Let us move into the direction of neural networks and train an adaption of the Perceptron. The goal is to perform a simple two class classification problem on the dataset of inputs $X = {x_i}$ and labels $Y = {y_i}$. Our Perceptron model has the form
\[f_{w,b}(x) = \tanh(w^Tx+b)\]
We train it to minimize the MSE loss between its prediction $\hat y = f_{w,b}(x)$ and the given label $y$,
\[l(\hat y, y) = (\hat y - y)^2 = \left(\tanh(w^Tx+b) - y\right)^2.\]
So we finally have the optimization problem
\(w^*, b^* = \text{argmin}_{w, b} \left[ \sum_{x \in X, y \in Y}\left(\tanh(w^Tx+b) - y\right)^2\right]\).
The gradients of the objective will be computed with autograd and the model then trained with backpropagation.
# load simple two class dataset
from sklearn.datasets import make_blobs
x_data, y_data = make_blobs(n_samples=100, centers=2, n_features=2, center_box=(-4, 4))
y_data = 2*y_data - 1
plt.figure(figsize=(5,5))
plt.scatter(x_data[:,0], x_data[:,1], c=y_data, s=20, cmap='jet')
plt.title('Dataset')
plt.xlabel('$x_1$'), plt.ylabel('$x_2$')
plt.show()
# function to train multiple perceptrons with different starting initializations
from autograd.nn import Dataset, Linear
class Perceptron(autograd.Module):
def __init__(self, output_size, input_size):
"""
Autograd Module to create a perceptron
"""
super(Perceptron, self).__init__()
self.linear = Linear((output_size, input_size))
self.acti = autograd.Tanh()
def forward(self, _x):
return self.acti(self.linear(_x))
def perform_gd_perceptron(dataset, weight_initializations):
loss_hist = []
weight_hist = []
bias_hist = []
n_runs = weight_initializations.shape[0]
for run in range(n_runs):
# Train the Perceptron
print(f"\nTraining perceptron {run} with initialization w={weight_initializations[run]}")
epochs = 400
loss_hist.append([])
weight_hist.append([])
bias_hist.append([])
perceptron = Perceptron(output_size=1, input_size=2)
perceptron.linear.weight.value = weight_initializations[run].reshape(1, 2).copy()
optimizer = GD(params=perceptron.collect_parameters(), lr=0.1)
for epoch in range(epochs):
weight_hist[run].append(perceptron.linear.weight.value.squeeze().copy().tolist())
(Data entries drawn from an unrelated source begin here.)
Definition tensor_field (fieldNum wireType : Z) (tp : TensorProto) : reader TensorProto :=
  let '(Build_TensorProto name dims dt raw fl i32s i64s dbl u64s) := tp in
  if is_field fieldNum wireType 1 wireBytes then
    let! b := readBytes in let! ds := lift (readPackedInt64 b) in
    ret (Build_TensorProto name (dims ++ ds) dt raw fl i32s i64s dbl u64s)
  else if is_field fieldNum wireType 1 wireVarint then
    let! v := readVarint in ret (Build_TensorProto name (dims ++ [i64 v]) dt raw fl i32s i64s dbl u64s)
  else if is_field fieldNum wireType 2 wireVarint then
    let! v := readVarint in ret (Build_TensorProto name dims (i32 v) raw fl i32s i64s dbl u64s)
  else if is_field fieldNum wireType 4 wireBytes then
    let! b := readBytes in let! fs := lift (of_panic (readPackedFloat32 b)) in
    ret (Build_TensorProto name dims dt raw (fl ++ fs) i32s i64s dbl u64s)
  else if is_field fieldNum wireType 4 wire32Bit then
    let! v := readFixed32 in ret (Build_TensorProto name dims dt raw (fl ++ [Float32frombits v]) i32s i64s dbl u64s)
  else if is_field fieldNum wireType 5 wireBytes then
    let! b := readBytes in let! vs := lift (readPackedInt32 b) in
    ret (Build_TensorProto name dims dt raw fl (i32s ++ vs) i64s dbl u64s)
  else if is_field fieldNum wireType 5 wireVarint then
    let! v := readVarint in ret (Build_TensorProto name dims dt raw fl (i32s ++ [i32 v]) i64s dbl u64s)
  else if is_field fieldNum wireType 8 wireBytes then
    let! b := readBytes in ret (Build_TensorProto (to_string b) dims dt raw fl i32s i64s dbl u64s)
  else if is_field fieldNum wireType 9 wireBytes then
    let! b := readBytes in ret (Build_TensorProto name dims dt b fl i32s i64s dbl u64s)
  else if is_field fieldNum wireType 10 wireBytes then
    let! b := readBytes in let! ds := lift (of_panic (readPackedFloat64 b)) in
    ret (Build_TensorProto name dims dt raw fl i32s i64s (dbl ++ ds) u64s)
  else if is_field fieldNum wireType 10 wire64Bit then
    let! v := readFixed64 in ret (Build_TensorProto name dims dt raw fl i32s i64s (dbl ++ [Float64frombits v]) u64s)
  else if is_field fieldNum wireType 11 wireBytes then
    let! b := readBytes in let! vs := lift (readPackedUint64 b) in
    ret (Build_TensorProto name dims dt raw fl i32s i64s dbl (u64s ++ vs))
  else if is_field fieldNum wireType 11 wireVarint then
    let! v := readVarint in ret (Build_TensorProto name dims dt raw fl i32s i64s dbl (u64s ++ [v]))
  else if is_field fieldNum wireType 7 wireBytes then
    let! b := readBytes in let! vs := lift (readPackedInt64 b) in
    ret (Build_TensorProto name dims dt raw fl i32s (i64s ++ vs) dbl u64s)
  else if is_field fieldNum wireType 7 wireVarint then
    let! v := readVarint in ret (Build_TensorProto name dims dt raw fl i32s (i64s ++ [i64 v]) dbl u64s)
  else let! _ := skip wireType in ret tp.

Definition parseTensorProto (data : bytes) : outcome TensorProto := fields tensor_field empty_tensor data.

(** ** parseAttributeProto *)

Definition attribute_field (fieldNum wireType : Z) (a : AttributeProto) : reader AttributeProto :=
  let '(Build_AttributeProto name ty f i s t fs ns) := a in
  if is_field fieldNum wireType 1 wireBytes then
    let! b := readBytes in ret (Build_AttributeProto (to_string b) ty f i s t fs ns)
  else if is_field fieldNum wireType 2 wire32Bit then
    let! v := readFixed32 in ret (Build_AttributeProto name ty (Float32frombits v) i s t fs ns)
  else if is_field fieldNum wireType 3 wireVarint then
    let! v := readVarint in ret (Build_AttributeProto name ty f (i64 v) s t fs ns)
  else if is_field fieldNum wireType 4 wireBytes then
    let! b := readBytes in ret (Build_AttributeProto name ty f i b t fs ns)
  else if is_field fieldNum wireType 5 wireBytes then
    let! b := readBytes in let! tensor := lift (parseTensorProto b) in
    ret (Build_AttributeProto name ty f i s (Some tensor) fs ns)
  else if is_field fieldNum wireType 7 wireBytes then
    let! b := readBytes in let! vs := lift (of_panic (readPackedFloat32 b)) in
    ret (Build_AttributeProto name ty f i s t vs ns)
  else if is_field fieldNum wireType 7 wire32Bit then
    let! v := readFixed32 in ret (Build_AttributeProto name ty f i s t (fs ++ [Float32frombits v]) ns)
  else if is_field fieldNum wireType 8 wireBytes then
    let! b := readBytes in let! vs := lift (readPackedInt64 b) in
    ret (Build_AttributeProto name ty f i s t fs vs)
  else if is_field fieldNum wireType 8 wireVarint then
    let! v := readVarint in ret (Build_AttributeProto name ty f i s t fs (ns ++ [i64 v]))
  else if is_field fieldNum wireType 20 wireVarint then
    let! v := readVarint in ret (Build_AttributeProto name (i32 v) f i s t fs ns)
  else let! _ := skip wireType in ret a.

Definition parseAttributeProto (data : bytes) : outcome AttributeProto := fields attribute_field empty_attribute data.

(** ** parseNodeProto *)

Definition node_field (fieldNum wireType : Z) (n : NodeProto) : reader NodeProto :=
  let '(Build_NodeProto inputs outputs name op attrs) := n in
  if is_field fieldNum wireType 1 wireBytes then
    let! b := readBytes in ret (Build_NodeProto (inputs ++ [to_string b]) outputs name op attrs)
  else if is_field fieldNum wireType 2 wireBytes then
    let! b := readBytes in ret (Build_NodeProto inputs (outputs ++ [to_string b]) name op attrs)
  else if is_field fieldNum wireType 3 wireBytes then
    let! b := readBytes in ret (Build_NodeProto inputs outputs (to_string b) op attrs)
  else if is_field fieldNum wireType 4 wireBytes then
    let! b := readBytes in ret (Build_NodeProto inputs outputs name (to_string b) attrs)
  else if is_field fieldNum wireType 5 wireBytes then
    let! b := readBytes in let! attr := lift (parseAttributeProto b) in
    ret (Build_NodeProto inputs outputs name op (attrs ++ [attr]))
  else let! _ := skip wireType in ret n.

Definition parseNodeProto (data : bytes) : outcome NodeProto := fields node_field empty_node data.

(** ** Shapes of inputs and outputs *)

(** The loops of [parseTypeProtoShape], [parseTensorTypeShape] and [parseDimensionProto]:
    the first field [num] of type [wire] is the answer, everything else is skipped with
    its error dropped, and a message without it answers [missing]. *)
Fixpoint scan_loop {A} (fuel : nat) (num wire : Z) (found : reader A) (missing : A) : reader A := fun data pos =>
  if remaining data pos <=? 0 then (Val missing, pos) else
  match fuel with
  | O => (NoFuel, pos)
  | S fuel =>
      (let! (fieldNum, wireType) := readTag in
       if is_field fieldNum wireType num wire then found
       else let! _ := ignore (skip wireType) in scan_loop fuel num wire found missing) data pos
  end.

Definition scan {A} (num wire : Z) (found : reader A) (missing : A) (data : bytes) : outcome A :=
  parse (scan_loop (length data) num wire found missing) data.

Definition parseDimensionProto : bytes -> outcome Z :=
  scan 1 wireVarint (let! v := readVarint in ret (i64 v)) 0.

Definition shape_field (fieldNum wireType : Z) (dims : list Z) : reader (list Z) :=
  if is_field fieldNum wireType 1 wireBytes then
    let! b := readBytes in let! dim := lift (parseDimensionProto b) in ret (dims ++ [dim])
  else let! _ := ignore (skip wireType) in ret dims.

Definition parseTensorShapeProto (data : bytes) : outcome (list Z) := fields shape_field [] data.

Definition parseTensorTypeShape : bytes -> outcome (list Z) :=
  scan 2 wireBytes (let! b := readBytes in lift (parseTensorShapeProto b)) [].

Definition parseTypeProtoShape : bytes -> outcome (list Z) :=
  scan 1 wireBytes (let! b := readBytes in lift (parseTensorTypeShape b)) [].

(** ** parseValueInfoProto *)

Definition value_info_field (fieldNum wireType : Z) (vi : ValueInfoProto) : reader ValueInfoProto :=
  let '(Build_ValueInfoProto name shape) := vi in
  if is_field fieldNum wireType 1 wireBytes then
    let! b := readBytes in ret (Build_ValueInfoProto (to_string b) shape)
  else if is_field fieldNum wireType 2 wireBytes then
    let! b := readBytes in
    match parseTypeProtoShape b with
    | Val shape => ret (Build_ValueInfoProto name shape)
    | Fail _ => ret vi
    | Panic => lift Panic
    | NoFuel => lift NoFuel
    end
  else let! _ := skip wireType in ret vi.

Definition parseValueInfoProto (data : bytes) : outcome ValueInfoProto := fields value_info_field empty_value_info data.

(** ** parseGraphProto *)

Definition graph_field (fieldNum wireType : Z) (g : GraphProto) : reader GraphProto :=
  let '(Build_GraphProto nodes inits inputs outputs) := g in
  if is_field fieldNum wireType 1 wireBytes then
    let! b := readBytes in let! node := lift (wrap "graph.node" (parseNodeProto b)) in
    ret (Build_GraphProto (nodes ++ [node]) inits inputs outputs)
  else if is_field fieldNum wireType 5 wireBytes then
    let! b := readBytes in let! tensor := lift (wrap "graph.initializer" (parseTensorProto b)) in
    ret (Build_GraphProto nodes (inits ++ [tensor]) inputs outputs)
  else if is_field fieldNum wireType 11 wireBytes then
    let! b := readBytes in let! vi := lift (parseValueInfoProto b) in
    ret (Build_GraphProto nodes inits (inputs ++ [vi]) outputs)
  else if is_field fieldNum wireType 12 wireBytes then
    let! b := readBytes in let! vi := lift (parseValueInfoProto b) in
    ret (Build_GraphProto nodes inits inputs (outputs ++ [vi]))
  else let! _ := skip wireType in ret g.

Definition parseGraphProto (data : bytes) : outcome GraphProto := fields graph_field empty_graph data.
bias_hist[run].append(perceptron.linear.bias.value.squeeze().copy().tolist())
optimizer.zero_grad()
loss = perceptron.forward_dataset(dataset, mseloss)
loss.backward()
optimizer.step()
loss_hist[run].append(float(loss.value.item()))
if epoch % 100 == 0:
print(f"epoch: {epoch} | loss:{loss.value.squeeze():.4f}")
return np.array(weight_hist, dtype=object), np.array(bias_hist, dtype=object), np.array(loss_hist)
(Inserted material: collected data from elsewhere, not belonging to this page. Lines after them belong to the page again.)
(** The pooled tensors still held, which are nobody's output, go back. *)
Definition recycle (s : Session) (values : Values) (fl : FreeLists) : option FreeLists :=
  for_each (zip values (recyclable s)) (fun '(h, ok) fl =>
      match h with
      | Some h => if (ok : bool) then put_all (owned h) fl else Some fl
      | None => Some fl
      end) fl.

Definition with_prev (s : Session) (prev : list Buffer) : Session :=
  {| inputNames := inputNames s; outputNames := outputNames s; steps := steps s; tensorIDs := tensorIDs s;
     numTensors := numTensors s; initIDs := initIDs s; initTensors := initTensors s; inputIDs := inputIDs s;
     outputIDs := outputIDs s; recyclable := recyclable s; prevOutputs := prev |}.

(** A run: what it answers, the session it leaves and the free lists it leaves. *)
Definition Run (s : Session) (inputs : gmap string Tensor) (fl : FreeLists) :
    option (result run_error (gmap string Held) * Session * FreeLists) :=
  fl ← put_all (prevOutputs s) fl;
  let s := with_prev s [] in
  values ← set_initializers s (replicate (Z.to_nat (numTensors s)) None);
  started ← set_inputs s inputs values;
  match started with
  | Err e => Some (Err e, s, fl)
  | Ok values =>
      ran ← run_steps (steps s) values fl;
      match ran with
      | Err (e, fl) => Some (Err e, s, fl)
      | Ok (values, fl) =>
          collected ← collect s values;
          match collected with
          | Err (e, prev) => Some (Err e, with_prev s prev, fl)
          | Ok (res, values, prev) =>
              fl ← recycle s values fl;
              Some (Ok res, with_prev s prev, fl)
          end
      end
  end.
End Session.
# Define dataset, loss and different starting initializations
dataset = Dataset(x_data.reshape(-1 , 2, 1), y_data.reshape(-1, 1, 1))
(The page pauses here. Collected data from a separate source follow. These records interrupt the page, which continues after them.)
(* ===== verification/OnnxColumns.v ===== *)
(** Matrix products: the tiled loops of [sgemmPureGo] compute, bit for bit, what the
    textbook triple loop does.

    Columns: what the three ways of laying out the patches of an input for the matrix
    product put there.

    The reference is a tap: the element of the padded input an output position reads with
    one element of the kernel, zero outside the input.  [im2col] tests nothing inside the
    interior it computes, [im2colNoPadNoDil] tests nothing at all, and for a kernel of one
    element the input itself is the columns. *)

From Stdlib Require Import SpecFloat.
From S2P Require Import Prelude Float64 GoSlices OnnxModel OnnxTensor OnnxShapeOps OnnxMathOps OnnxConv OnnxTensorTheorems.

#[local] Open Scope list_scope.

Section Gemm.
Context {Mach : Machine}.

(** An element of a matrix; the matrices below are as large as their dimensions say. *)
Definition at_index (l : list float32) (i : Z) : float32 := default fzero (get l i).

(** The sum of the first [q] products of row [i] and column [j], in the order of the
    columns of [a], each added by the machine's multiply-add. *)
Definition partial_dot (a b : list float32) (n k i j q : Z) : float32 :=
  foldl (fun acc p => mul_add (at_index a (i * k + p)) (at_index b (p * n + j)) acc) fzero (range 0 q).

Definition dot (a b : list float32) (n k i j : Z) : float32 := partial_dot a b n k i j k.

(** The product as a list, row after row. *)
Definition matmul (a b : list float32) (m n k : Z) : list float32 :=
  mjoin ((fun i => (fun j => dot a b n k i j) <$> range 0 n) <$> range 0 m).

Lemma at_index_get l i : 0 <= i < len l -> get l i = Some (at_index l i).
Proof. intros Hi. unfold at_index. by destruct (get_is_Some l i Hi) as [v ->]. Qed.

Lemma partial_dot_0 a b n k i j : partial_dot a b n k i j 0 = fzero.
Proof. done. Qed.

Lemma partial_dot_S a b n k i j q :
  0 <= q -> partial_dot a b n k i j (q + 1) = mul_add (at_index a (i * k + q)) (at_index b (q * n + j)) (partial_dot a b n k i j q).
Proof.
  intros Hq. unfold partial_dot. rewrite (range_app 0 q (q + 1)) by lia. rewrite foldl_app.
  rewrite (range_cons q) by lia. by rewrite (range_nil (q + 1)) by lia.
Qed.

Lemma len_matmul a b m n k : 0 <= m -> 0 <= n -> len (matmul a b m n k) = m * n.
Proof.
  intros Hm Hn. unfold matmul. rewrite (len_mjoin _ _ n) by (intros i _; rewrite len_map, range_len; lia).
  rewrite range_len by lia. lia.
Qed.

Lemma get_matmul a b m n k i j :
  0 <= i < m -> 0 <= j < n -> get (matmul a b m n k) (i * n + j) = Some (dot a b n k i j).
Proof.
  intros Hi Hj. unfold matmul. rewrite (get_mjoin _ _ n); [|intros x _; rewrite len_map, range_len; lia|done|lia].
  rewrite get_range, Z.add_0_l by lia. cbn [mbind option_bind]. by rewrite get_map, get_range, Z.add_0_l by lia.
Qed.

Section Loops.
Variables (a b : list float32) (m n k : Z).
Hypotheses (Hm : 0 < m) (Hn : 0 < n) (Hk : 0 < k) (Hla : m * k <= len a) (Hlb : k * n <= len b).

(** Every element holds the sum of its first [P i j] products. *)
Definition progress (P : Z -> Z -> Z) (c : list float32) : Prop :=
  len c = m * n /\ forall i j, 0 <= i < m -> 0 <= j < n -> get c (i * n + j) = Some (partial_dot a b n k i j (P i j)).

Lemma progress_ext P Q c :
  (forall i j, 0 <= i < m -> 0 <= j < n -> P i j = Q i j) -> progress P c -> progress Q c.
Proof using. intros E [Hl Hp]. split; [done|]. intros i j Hi Hj. rewrite <- E by done. by apply Hp. Qed.

Lemma mac_progress P c i p j :
  0 <= i < m -> 0 <= j < n -> 0 <= p < k -> P i j = p -> progress P c ->
  exists c', mac_step b (at_index a (i * k + p)) n i p j c = Some c' /\
    progress (fun i' j' => if decide (i' = i /\ j' = j) then p + 1 else P i' j') c'.
Proof using Hm Hn Hk Hla Hlb.
  intros Hi Hj Hp EP [Hl Hc]. unfold mac_step. rewrite Hc, EP by done. cbn [mbind option_bind].
  rewrite at_index_get by (pose proof (flat_bound p k j n Hp Hj); lia). cbn [mbind option_bind].
  pose proof (flat_bound i m j n Hi Hj) as Hij. rewrite set_Some by lia. eexists. split; [done|]. split.
  - rewrite len_splice; [done|lia|]. unfold len at 1. cbn. lia.
  - intros i' j' Hi' Hj'. rewrite get_splice by (lia || (unfold len at 1; cbn; lia)). change (len [_]) with 1.
    case_decide as Hd.
    + destruct Hd as [-> ->]. rewrite (proj2 (Z.leb_le _ _)), (proj2 (Z.ltb_lt _ _)) by lia. cbn [andb]. rewrite Z.sub_diag.
      cbn. by rewrite partial_dot_S by lia.
    + assert (i' * n + j' <> i * n + j) as Hne.
      { intros E. apply Hd. assert (i' = i) by nia. subst. split; [done|]. lia. }
      destruct (Z.leb_spec (i * n + j) (i' * n + j')), (Z.ltb_spec (i' * n + j') (i * n + j + 1)); cbn [andb]; try lia; by apply Hc.
Qed.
mseloss = autograd.MSELoss()
weight_initializations = np.array([[2., 2.], [2., 0.], [-2., 2.], [-2., -2.]], dtype=float)
weight_hist, bias_hist, loss_hist = perform_gd_perceptron(dataset, weight_initializations)
final_weights = weight_hist[:, -1, :]
Training perceptron 0 with initialization w=[2. 2.]
epoch: 0 | loss:2.6509
epoch: 100 | loss:2.0548
epoch: 200 | loss:1.9840
epoch: 300 | loss:0.6652
Training perceptron 1 with initialization w=[2. 0.]
epoch: 0 | loss:2.2379
epoch: 100 | loss:0.6743
epoch: 200 | loss:0.6574
epoch: 300 | loss:0.6574
Training perceptron 2 with initialization w=[-2. 2.]
epoch: 0 | loss:1.6412
epoch: 100 | loss:0.9155
epoch: 200 | loss:0.6885
epoch: 300 | loss:0.6575
Training perceptron 3 with initialization w=[-2. -2.]
epoch: 0 | loss:0.8706
epoch: 100 | loss:0.7724
epoch: 200 | loss:0.7447
epoch: 300 | loss:0.7140
fig = plt.figure()
ax1 = fig.add_subplot(2, 2, 1)
# plot learnt decision boundaries
x_range = np.arange(min(x_data[:,0]), max(x_data[:,0]))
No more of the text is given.